JSON Data

Contains class to save and load json data.

class dataprofiler.data_readers.json_data.JSONData(input_file_path=None, data=None, options=None)

Bases: dataprofiler.data_readers.structured_mixins.SpreadSheetDataMixin, dataprofiler.data_readers.base_data.BaseData

SpreadsheetData class to save and load spreadsheet data.

Initialize Data class for loading datasets of type JSON.

Can be specified by passing in memory data or via a file path. Options pertaining the JSON may also be specified using the options dict parameter. Possible Options:

options = dict(
    data_format= type: str, choices: "dataframe", "records", "json",
     "flattened_dataframe"
    selected_keys= type: list(str)
    payload_keys= type: Union[str, list(str)]
)

data_format: user selected format in which to return data can only be of specified types selected_keys: keys being selected from the entire dataset payload_keys: list of dictionary keys that determine the payload

Parameters
  • input_file_path (str) – path to the file being loaded or None

  • data (multiple types) – data being loaded into the class instead of an input file

  • options (dict) – options pertaining to the data type

Returns

None

data_type = 'json'
property selected_keys

Return selected keys.

property metadata

Return a data frame that contains the metadata.

property data_and_metadata

Return a data frame that joins the data and the metadata.

property is_structured

Determine compatibility with StructuredProfiler.

classmethod is_match(file_path, options=None)

Test whether first 1000 lines of file has valid JSON format or not.
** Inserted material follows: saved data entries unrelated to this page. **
(** * SoloTranscribeCLI: the batch orchestration core, embedded in Rocq

    The development follows the layout of the Python package
    [solotranscribe]: [models.py], [config.py],
    [formatters/output_formatters.py], [core/manifest.py] and
    [core/processor.py].  Python objects that are mutated in place (the jobs
    of a manifest) live in the manifest's job list and are addressed by their
    position; monetary amounts and time stamps of words (Python floats and
    ints) are rationals; a string is the sequence of its code points, all
    below 256; the answers of the outside world (video platform,
    conversion and transcription services, file system, clock) are inputs of
    the functions that consume them. *)

From Stdlib Require Import ZArith QArith Lia List Ascii String.
From Stdlib Require Import DecimalString DecimalNat DecimalZ.
From stdpp Require Import base tactics option list strings gmap.

Set Warnings "-register-all".

Local Open Scope string_scope.
Local Open Scope Z_scope.
Local Open Scope list_scope.

(** ** Python values shared by all modules *)

(** A [pathlib.Path]; only its text matters here. *)
Definition Path := string.

(** A [datetime]: an instant, as the clock's reading. *)
Definition datetime := Z.

(** The result of a call that may raise: Python exceptions are values. *)
Inductive PyExn : Type :=
  | ValueError (msg : string)
  | TypeError (msg : string)
  | AttributeError (msg : string)
  | KeyError (msg : string)
  | OSError (msg : string)
  | OtherError (msg : string).

Inductive Outcome (A : Type) : Type :=
  | Returns (a : A)
  | Raises (e : PyExn).
Arguments Returns {A} a.
Arguments Raises {A} e.

Definition bind_outcome {A B} (o : Outcome A) (k : A -> Outcome B) : Outcome B :=
  match o with
  | Returns a => k a
  | Raises e => Raises e
  end.

(** [str(e)] of an exception. *)
Definition exn_message (e : PyExn) : string :=
  match e with
  | ValueError m | TypeError m | AttributeError m
  | KeyError m | OSError m | OtherError m => m
  end.

(** Truth value of an optional float: [None] and [0.0] are falsy. *)
Definition truthy_float (x : option Q) : bool :=
  match x with
  | Some q => negb (Qeq_bool q 0)
  | None => false
  end.

(** [x or d] for an optional float [x]. *)
Definition float_or (x : option Q) (d : Q) : Q :=
  if truthy_float x then default d x else d.

(** Truth value of an optional string: [None] and the empty string are falsy. *)
Definition truthy_str (s : option string) : bool :=
  match s with
  | Some EmptyString | None => false
  | Some _ => true
  end.

(** Python's [a > b] on floats. *)
Definition Qgt_bool (a b : Q) : bool := negb (Qle_bool a b).

(** Python's [a >= b] on floats. *)
Definition Qge_bool (a b : Q) : bool := Qle_bool b a.

(** Python's [==] on optional floats. *)
Definition float_opt_eqb (x y : option Q) : bool :=
  match x, y with
  | Some a, Some b => Qeq_bool a b
  | None, None => true
  | _, _ => false
  end.

(** ** models.py *)

Inductive JobStatus : Type :=
  | PENDING | DOWNLOADING | CONVERTING | TRANSCRIBING
  | FORMATTING | COMPLETED | FAILED | SKIPPED.

Inductive FailureReason : Type :=
  | INVALID_URL | ACCESS_DENIED | DOWNLOAD_FAILED | CONVERT_FAILED
  | TRANSCRIPTION_FAILED | FORMAT_FAILED | BUDGET_EXCEEDED | UNKNOWN_ERROR.

Inductive OutputFormats : Type := TXT | JSON | SRT | VTT.

#[global] Instance JobStatus_eq_dec : EqDecision JobStatus.
Proof. solve_decision. Defined.
#[global] Instance FailureReason_eq_dec : EqDecision FailureReason.
Proof. solve_decision. Defined.
#[global] Instance OutputFormats_eq_dec : EqDecision OutputFormats.
Proof. solve_decision. Defined.

(** The [.value] of the three string enumerations. *)
Definition JobStatus_value (s : JobStatus) : string :=
  match s with
  | PENDING => "pending" | DOWNLOADING => "downloading"
  | CONVERTING => "converting" | TRANSCRIBING => "transcribing"
  | FORMATTING => "formatting" | COMPLETED => "completed"
  | FAILED => "failed" | SKIPPED => "skipped"
  end.

Definition FailureReason_value (r : FailureReason) : string :=
  match r with
  | INVALID_URL => "invalid_url" | ACCESS_DENIED => "access_denied"
  | DOWNLOAD_FAILED => "download_failed" | CONVERT_FAILED => "convert_failed"
  | TRANSCRIPTION_FAILED => "transcription_failed"
  | FORMAT_FAILED => "format_failed" | BUDGET_EXCEEDED => "budget_exceeded"
  | UNKNOWN_ERROR => "unknown_error"
  end.

Definition OutputFormats_value (f : OutputFormats) : string :=
  match f with TXT => "txt" | JSON => "json" | SRT => "srt" | VTT => "vtt" end.

Record VideoMetadata : Type := mkVideoMetadata {
  title : option string;
  platform : option string;
  duration : option Q;
  upload_date : option string;
  uploader : option string;
  description : option string;
  view_count : option Z
}.

(** One entry of [transcript_data['words']]. *)
Record Word : Type := mkWord {
  word_text : option string;
  word_start : option Q;
  word_end : option Q;
  word_confidence : option Q
}.

(** The dictionary the transcription adapter builds for a completed
    transcript. *)
Record TranscriptData : Type := mkTranscriptData {
  td_id : option string;
  td_text : option string;
  td_status : option string;
  td_audio_url : option string;
  td_confidence : option Q;
  td_audio_duration : option Q;
  td_words : list Word;
  td_summary : option string
}.

Record TranscriptionJob : Type := mkJob {
  id : string;
  url : string;
  status : JobStatus;
  created_at : datetime;
  started_at : option datetime;
  completed_at : option datetime;
  video_metadata : option VideoMetadata;
  temp_video_path : option Path;
  temp_audio_path : option Path;
  output_dir : option Path;
  freeconvert_job_id : option string;
  assemblyai_transcript_id : option string;
  transcript_text : option string;
  transcript_data : option TranscriptData;
  error_message : option string;
  failure_reason : option FailureReason;
  retry_count : Z;
  estimated_cost : option Q;
  actual_cost : option Q
}.

(** Attribute assignments [job.f = v], one per attribute the package
    assigns. *)
Definition set_status (v : JobStatus) (j : TranscriptionJob) : TranscriptionJob :=
  mkJob (id j) (url j) v (created_at j) (started_at j) (completed_at j)
    (video_metadata j) (temp_video_path j) (temp_audio_path j) (output_dir j)
    (freeconvert_job_id j) (assemblyai_transcript_id j) (transcript_text j)
    (transcript_data j) (error_message j) (failure_reason j) (retry_count j)
    (estimated_cost j) (actual_cost j).

Definition set_started_at (v : option datetime) (j : TranscriptionJob) : TranscriptionJob :=
  mkJob (id j) (url j) (status j) (created_at j) v (completed_at j)
    (video_metadata j) (temp_video_path j) (temp_audio_path j) (output_dir j)
    (freeconvert_job_id j) (assemblyai_transcript_id j) (transcript_text j)
    (transcript_data j) (error_message j) (failure_reason j) (retry_count j)
    (estimated_cost j) (actual_cost j).

Definition set_completed_at (v : option datetime) (j : TranscriptionJob) : TranscriptionJob :=
  mkJob (id j) (url j) (status j) (created_at j) (started_at j) v
    (video_metadata j) (temp_video_path j) (temp_audio_path j) (output_dir j)
    (freeconvert_job_id j) (assemblyai_transcript_id j) (transcript_text j)
    (transcript_data j) (error_message j) (failure_reason j) (retry_count j)
    (estimated_cost j) (actual_cost j).

Definition set_video_metadata (v : option VideoMetadata) (j : TranscriptionJob) : TranscriptionJob :=
  mkJob (id j) (url j) (status j) (created_at j) (started_at j) (completed_at j)
    v (temp_video_path j) (temp_audio_path j) (output_dir j)
    (freeconvert_job_id j) (assemblyai_transcript_id j) (transcript_text j)
    (transcript_data j) (error_message j) (failure_reason j) (retry_count j)
    (estimated_cost j) (actual_cost j).

Definition set_temp_video_path (v : option Path) (j : TranscriptionJob) : TranscriptionJob :=
  mkJob (id j) (url j) (status j) (created_at j) (started_at j) (completed_at j)
    (video_metadata j) v (temp_audio_path j) (output_dir j)
    (freeconvert_job_id j) (assemblyai_transcript_id j) (transcript_text j)
    (transcript_data j) (error_message j) (failure_reason j) (retry_count j)
    (estimated_cost j) (actual_cost j).

Definition set_temp_audio_path (v : option Path) (j : TranscriptionJob) : TranscriptionJob :=
  mkJob (id j) (url j) (status j) (created_at j) (started_at j) (completed_at j)
    (video_metadata j) (temp_video_path j) v (output_dir j)
    (freeconvert_job_id j) (assemblyai_transcript_id j) (transcript_text j)
    (transcript_data j) (error_message j) (failure_reason j) (retry_count j)
    (estimated_cost j) (actual_cost j).

Definition set_assemblyai_transcript_id (v : option string) (j : TranscriptionJob) : TranscriptionJob :=
  mkJob (id j) (url j) (status j) (created_at j) (started_at j) (completed_at j)
    (video_metadata j) (temp_video_path j) (temp_audio_path j) (output_dir j)
    (freeconvert_job_id j) v (transcript_text j)
    (transcript_data j) (error_message j) (failure_reason j) (retry_count j)
    (estimated_cost j) (actual_cost j).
At least 60 percent of the lines in the first 1000 lines have to be valid json.

Parameters
  • file_path (str) – path to the file to be examined

  • options (dict) – json read options

Returns

is file a json file or not

Return type

bool

property data

Return data.

property data_format

Return data format.

property file_encoding

Return file encoding.

get_batch_generator(batch_size)

Get batch generator.

info = None
property length

Return the length of the dataset which is loaded.

Returns

length of the dataset

reload(input_file_path=None, data=None, options=None)

Reload the data class with a new dataset.

This erases all existing data/options and replaces it with the input data/options.

Parameters
  • input_file_path (str) – path to the file being loaded or None

  • data (multiple types) – data being loaded into the class instead of an input file

  • options (dict) – options pertaining to the data type

Returns

None